Refinancing your student
loans can also include a consolidation step. For example, two loans that
require you to pay $250 per month each can be combined for a total monthly bill
of $350 or $400, freeing up at least $100 a month. If you run out of money days
before payday, a consolidating refinance can be helpful even if it doesn’t save
you any interest.
In addition, refinancing
your student debt can lower your interest rate. For example, before you apply
for a student loan refinance, make sure you know your credit score and the
requirements of your potential lender. A student loan refinances a hard pull on
your credit score; don’t apply where you know you won’t be accepted.
If your monthly income
meets your needs, a student loan refinance can shorten the amount of time you
have to pay off the debt. In the scenario above, you can consolidate your
student loans and keep paying the $500 total, putting $100 or $150 per month
against the principal.
Another option is to
lower the student loan payment and put that extra cash against another debt. An
excellent way to track this is to create a spreadsheet that allows you to sort
your debt by
● Entity owed
● Monthly payment
● Interest rate
● Total debt
If you’ve got enough
coming in to meet your needs, sort your list by interest rate (avalanche
method) and wipe out that debt as quickly as you can if you can’t get the
lender to lower your rate. Leave the account open to avoid hurting your credit
rating. Next, sort your list by total debt and dump the extra money against the
smallest debt, rolling the payments onto the next highest total (snowball method).
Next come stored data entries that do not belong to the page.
(* ===== verification/Utf8.v ===== *)
(** * UTF-8, as [encoding/json] uses it

    Go strings are byte strings; [encoding/json] reads them as UTF-8, one rune
    at a time, and replaces every byte that starts no well-formed sequence by
    U+FFFD ([utf8.DecodeRuneInString]).  A rune is a [Z], a byte a [Z] between
    0 and 255. *)

From S2P Require Import Prelude.
Local Open Scope Z_scope.
Ltac Zify.zify_post_hook ::= Z.to_euclidean_division_equations.

(** ** Definitions *)

Definition bytes_of (s : string) : list Z :=
  (λ c, Z.of_N (Ascii.N_of_ascii c)) <$> String.list_ascii_of_string s.

Definition string_of (l : list Z) : string :=
  String.string_of_list_ascii ((λ b, Ascii.ascii_of_N (Z.to_N b)) <$> l).

Definition between (lo hi b : Z) : bool := (lo <=? b) && (b <=? hi).
Definition cont (b : Z) : bool := between 0x80 0xBF b.

Definition rune_error : Z := 0xFFFD.

Definition valid_rune (r : Z) : bool :=
  between 0 0xD7FF r || between 0xE000 0x10FFFF r.

Definition is2 (b0 b1 : Z) : bool := between 0xC2 0xDF b0 && cont b1.

Definition is3 (b0 b1 b2 : Z) : bool :=
  (((b0 =? 0xE0) && between 0xA0 0xBF b1)
   || ((between 0xE1 0xEC b0 || between 0xEE 0xEF b0) && cont b1)
   || ((b0 =? 0xED) && between 0x80 0x9F b1)) && cont b2.

Definition is4 (b0 b1 b2 b3 : Z) : bool :=
  (((b0 =? 0xF0) && between 0x90 0xBF b1)
   || (between 0xF1 0xF3 b0 && cont b1)
   || ((b0 =? 0xF4) && between 0x80 0x8F b1)) && cont b2 && cont b3.

(** The runes of a byte string. *)
Fixpoint decode_utf8 (l : list Z) : list Z :=
  match l with
  | [] => []
  | b0 :: l1 =>
    if b0 <? 0x80 then b0 :: decode_utf8 l1
    else match l1 with
    | [] => rune_error :: decode_utf8 l1
    | b1 :: l2 =>
      if is2 b0 b1 then ((b0 - 0xC0) * 64 + (b1 - 0x80)) :: decode_utf8 l2
      else match l2 with
      | [] => rune_error :: decode_utf8 l1
      | b2 :: l3 =>
        if is3 b0 b1 b2 then
          ((b0 - 0xE0) * 4096 + (b1 - 0x80) * 64 + (b2 - 0x80)) :: decode_utf8 l3
        else match l3 with
        | [] => rune_error :: decode_utf8 l1
        | b3 :: l4 =>
          if is4 b0 b1 b2 b3 then
            ((b0 - 0xF0) * 262144 + (b1 - 0x80) * 4096 + (b2 - 0x80) * 64
             + (b3 - 0x80)) :: decode_utf8 l4
          else rune_error :: decode_utf8 l1
        end
      end
    end
  end.

Definition encode_valid (r : Z) : list Z :=
  if r <? 0x80 then [r]
  else if r <? 0x800 then [0xC0 + r / 64; 0x80 + r mod 64]
  else if r <? 0x10000 then
    [0xE0 + r / 4096; 0x80 + (r / 64) mod 64; 0x80 + r mod 64]
  else [0xF0 + r / 262144; 0x80 + (r / 4096) mod 64; 0x80 + (r / 64) mod 64;
        0x80 + r mod 64].

(** [utf8.EncodeRune]: what is no rune is written as U+FFFD. *)
Definition encode_rune (r : Z) : list Z :=
  if valid_rune r then encode_valid r else encode_valid rune_error.

Definition encode_utf8 (rs : list Z) : list Z := rs ≫= encode_rune.

Definition runes (s : string) : list Z := decode_utf8 (bytes_of s).
Definition of_runes (rs : list Z) : string := string_of (encode_utf8 rs).

(** [strings.ToValidUTF8(s, "\uFFFD")] byte by byte: what a string is after
    one trip through JSON. *)
Definition to_valid_utf8 (s : string) : string := of_runes (runes s).

Definition valid_utf8 (s : string) : Prop := to_valid_utf8 s = s.
#[export] Instance valid_utf8_dec s : Decision (valid_utf8 s).
Proof. unfold valid_utf8. apply _. Defined.

Definition is_byte (b : Z) : Prop := 0 ≤ b < 256.

(** ** Lemmas *)

Ltac unfold_tests :=
  unfold is2, is3, is4, cont, valid_rune, between, is_byte, rune_error in *.

Lemma decode_encode_rune r l :
  valid_rune r = true → decode_utf8 (encode_valid r ++ l) = r :: decode_utf8 l.
Proof.
  intros Hr. unfold encode_valid.
  destruct (Z.ltb_spec r 0x80); [|destruct (Z.ltb_spec r 0x800); [|destruct (Z.ltb_spec r 0x10000)]].
  - simpl. rewrite (proj2 (Z.ltb_lt r _)) by lia. done.
  - cbn [app decode_utf8].
    rewrite (proj2 (Z.ltb_ge _ _)) by lia.
    assert (is2 (0xC0 + r / 64) (0x80 + r mod 64) = true) as -> by (unfold_tests; lia).
    f_equal; lia.
  - cbn [app decode_utf8].
    rewrite (proj2 (Z.ltb_ge _ _)) by lia.
    assert (is2 (0xE0 + r / 4096) (0x80 + (r / 64) mod 64) = false) as -> by (unfold_tests; lia).
    assert (is3 (0xE0 + r / 4096) (0x80 + (r / 64) mod 64) (0x80 + r mod 64) = true)
      as -> by (unfold_tests; lia).
    f_equal; lia.
  - assert (r ≤ 0x10FFFF) by (unfold_tests; lia).
    cbn [app decode_utf8].
    rewrite (proj2 (Z.ltb_ge _ _)) by lia.
    assert (is2 (0xF0 + r / 262144) (0x80 + (r / 4096) mod 64) = false) as ->
      by (unfold_tests; lia).
    assert (is3 (0xF0 + r / 262144) (0x80 + (r / 4096) mod 64) (0x80 + (r / 64) mod 64) = false)
      as -> by (unfold_tests; lia).
    assert (is4 (0xF0 + r / 262144) (0x80 + (r / 4096) mod 64) (0x80 + (r / 64) mod 64)
      (0x80 + r mod 64) = true) as -> by (unfold_tests; lia).
    f_equal; lia.
Qed.

Lemma decode_encode rs :
  Forall (λ r, valid_rune r = true) rs → decode_utf8 (encode_utf8 rs) = rs.
Proof.
  unfold encode_utf8. induction 1 as [|r rs Hr _ IH]; [done|].
  cbn [mbind list_bind]. unfold encode_rune at 1. rewrite Hr, decode_encode_rune by done.
  by rewrite IH.
Qed.

Lemma encode_valid_bytes r : valid_rune r = true → Forall is_byte (encode_valid r).
Proof.
  intros Hr. unfold encode_valid.
  repeat case_match; repeat constructor; unfold_tests; lia.
Qed.

Lemma encode_utf8_bytes rs : Forall is_byte (encode_utf8 rs).
Proof.
  unfold encode_utf8. induction rs as [|r rs IH]; [constructor|].
  cbn [mbind list_bind]. apply Forall_app; split; [|done].
  unfold encode_rune. destruct (valid_rune r) eqn:E; by apply encode_valid_bytes.
Qed.

Lemma bytes_of_bytes s : Forall is_byte (bytes_of s).
Proof.
  unfold bytes_of. rewrite Forall_fmap. apply Forall_true. intros c.
  pose proof (Ascii.N_ascii_bounded c). unfold compose, is_byte. lia.
Qed.

Lemma bytes_of_string_of l : Forall is_byte l → bytes_of (string_of l) = l.
Proof.
  intros Hl. unfold bytes_of, string_of.
  rewrite String.list_ascii_of_string_of_list_ascii, <- list_fmap_compose.
  rewrite <- (list_fmap_id l) at 2. apply list_fmap_ext. intros i b Hb. simpl.
  eapply Forall_lookup_1 in Hb; [|done]. unfold is_byte in Hb.
  rewrite Ascii.N_ascii_embedding by lia. lia.
Qed.

Lemma string_of_bytes_of s : string_of (bytes_of s) = s.
Proof.
  unfold bytes_of, string_of. rewrite <- list_fmap_compose.
  transitivity (String.string_of_list_ascii (String.list_ascii_of_string s));
    [|apply String.string_of_list_ascii_of_string].
  f_equal. rewrite <- (list_fmap_id (String.list_ascii_of_string s)) at 2.
  apply list_fmap_ext. intros i c _. simpl. rewrite N2Z.id.
  apply Ascii.ascii_N_embedding.
Qed.

(** Every rune the decoder returns is a Unicode scalar value. *)
Lemma decode_valid l :
  Forall is_byte l → Forall (λ r, valid_rune r = true) (decode_utf8 l).
Proof.
  remember (length l) as n eqn:Hn. assert (length l ≤ n)%nat as Hle by lia. clear Hn.
  revert l Hle. induction n as [|n IH]; intros l Hle Hl.
  { destruct l; [constructor|simpl in Hle; lia]. }
  destruct Hl as [|b0 l1 H0 Hl1]; [constructor|]. simpl in Hle.
  assert (Hbad : Forall (λ r, valid_rune r = true) (rune_error :: decode_utf8 l1)).
  { constructor; [done|]. apply IH; [lia|done]. }
  cbn [decode_utf8].
  destruct (Z.ltb_spec b0 0x80).
  { constructor; [unfold_tests; lia|]. apply IH; [lia|done]. }
  destruct Hl1 as [|b1 l2 H1 Hl2]; [done|].
  destruct (is2 b0 b1) eqn:E2.
  { constructor; [unfold_tests; lia|]. apply IH; [simpl in Hle; lia|done]. }
  destruct Hl2 as [|b2 l3 H2 Hl3]; [done|].
  destruct (is3 b0 b1 b2) eqn:E3.
  { constructor; [unfold_tests; lia|]. apply IH; [simpl in Hle; lia|done]. }
  destruct Hl3 as [|b3 l4 H3 Hl4]; [done|].
  destruct (is4 b0 b1 b2 b3) eqn:E4; [|done].
  constructor; [unfold_tests; lia|]. apply IH; [simpl in Hle; lia|done].
Qed.

Lemma runes_valid s : Forall (λ r, valid_rune r = true) (runes s).
Proof. apply decode_valid, bytes_of_bytes. Qed.

Lemma runes_of_runes rs :
  Forall (λ r, valid_rune r = true) rs → runes (of_runes rs) = rs.
Proof.
  intros H. unfold runes, of_runes.
  by rewrite bytes_of_string_of by apply encode_utf8_bytes; rewrite decode_encode.
Qed.

Lemma of_runes_valid rs :
  Forall (λ r, valid_rune r = true) rs → valid_utf8 (of_runes rs).
Proof. intros H. unfold valid_utf8, to_valid_utf8. by rewrite runes_of_runes. Qed.

Lemma to_valid_utf8_valid s : valid_utf8 (to_valid_utf8 s).
Proof. apply of_runes_valid, runes_valid. Qed.

(** Plain ASCII survives the trip unchanged. *)
Lemma ascii_valid_utf8 s : Forall (λ b, b < 0x80) (bytes_of s) → valid_utf8 s.
Proof.
  intros H. unfold valid_utf8, to_valid_utf8, runes, of_runes.
  rewrite <- (string_of_bytes_of s) at 2. f_equal.
  pose proof (bytes_of_bytes s) as Hb.
  induction H as [|b l Hlt _ IH]; [done|]. apply Forall_cons in Hb as [Hb0 Hb].
  cbn [decode_utf8]. rewrite (proj2 (Z.ltb_lt b _)) by lia.
  unfold encode_utf8 in *. cbn [mbind list_bind]. rewrite IH by done.
  unfold encode_rune. assert (valid_rune b = true) as -> by (unfold_tests; lia).
  unfold encode_valid. by rewrite (proj2 (Z.ltb_lt b _)) by lia.
Qed.

#[export] Hint Resolve to_valid_utf8_valid runes_valid of_runes_valid : msuite.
You can also sort by the highest monthly payment and tackle that debt to free
up even more cash for savings or additional payments.
If your credit cards are
closed to maxed out, your utilization rate can hurt your credit rating.
According to Lantern Credit by SoFi, “Small changes in your financial choices
can make it easier to qualify for lower student
loan refinance rates.”
Set simple targets to
improve your credit score. The first step is to pay bills when they come in,
rather than waiting for payday and risking a late fee. If you’ve had anything
go to collections, do your best to set up a payment plan and wipe out those
debts. Address credit cards close to maxed out to lower your credit utilization
rate. Finally, add something to your savings each month.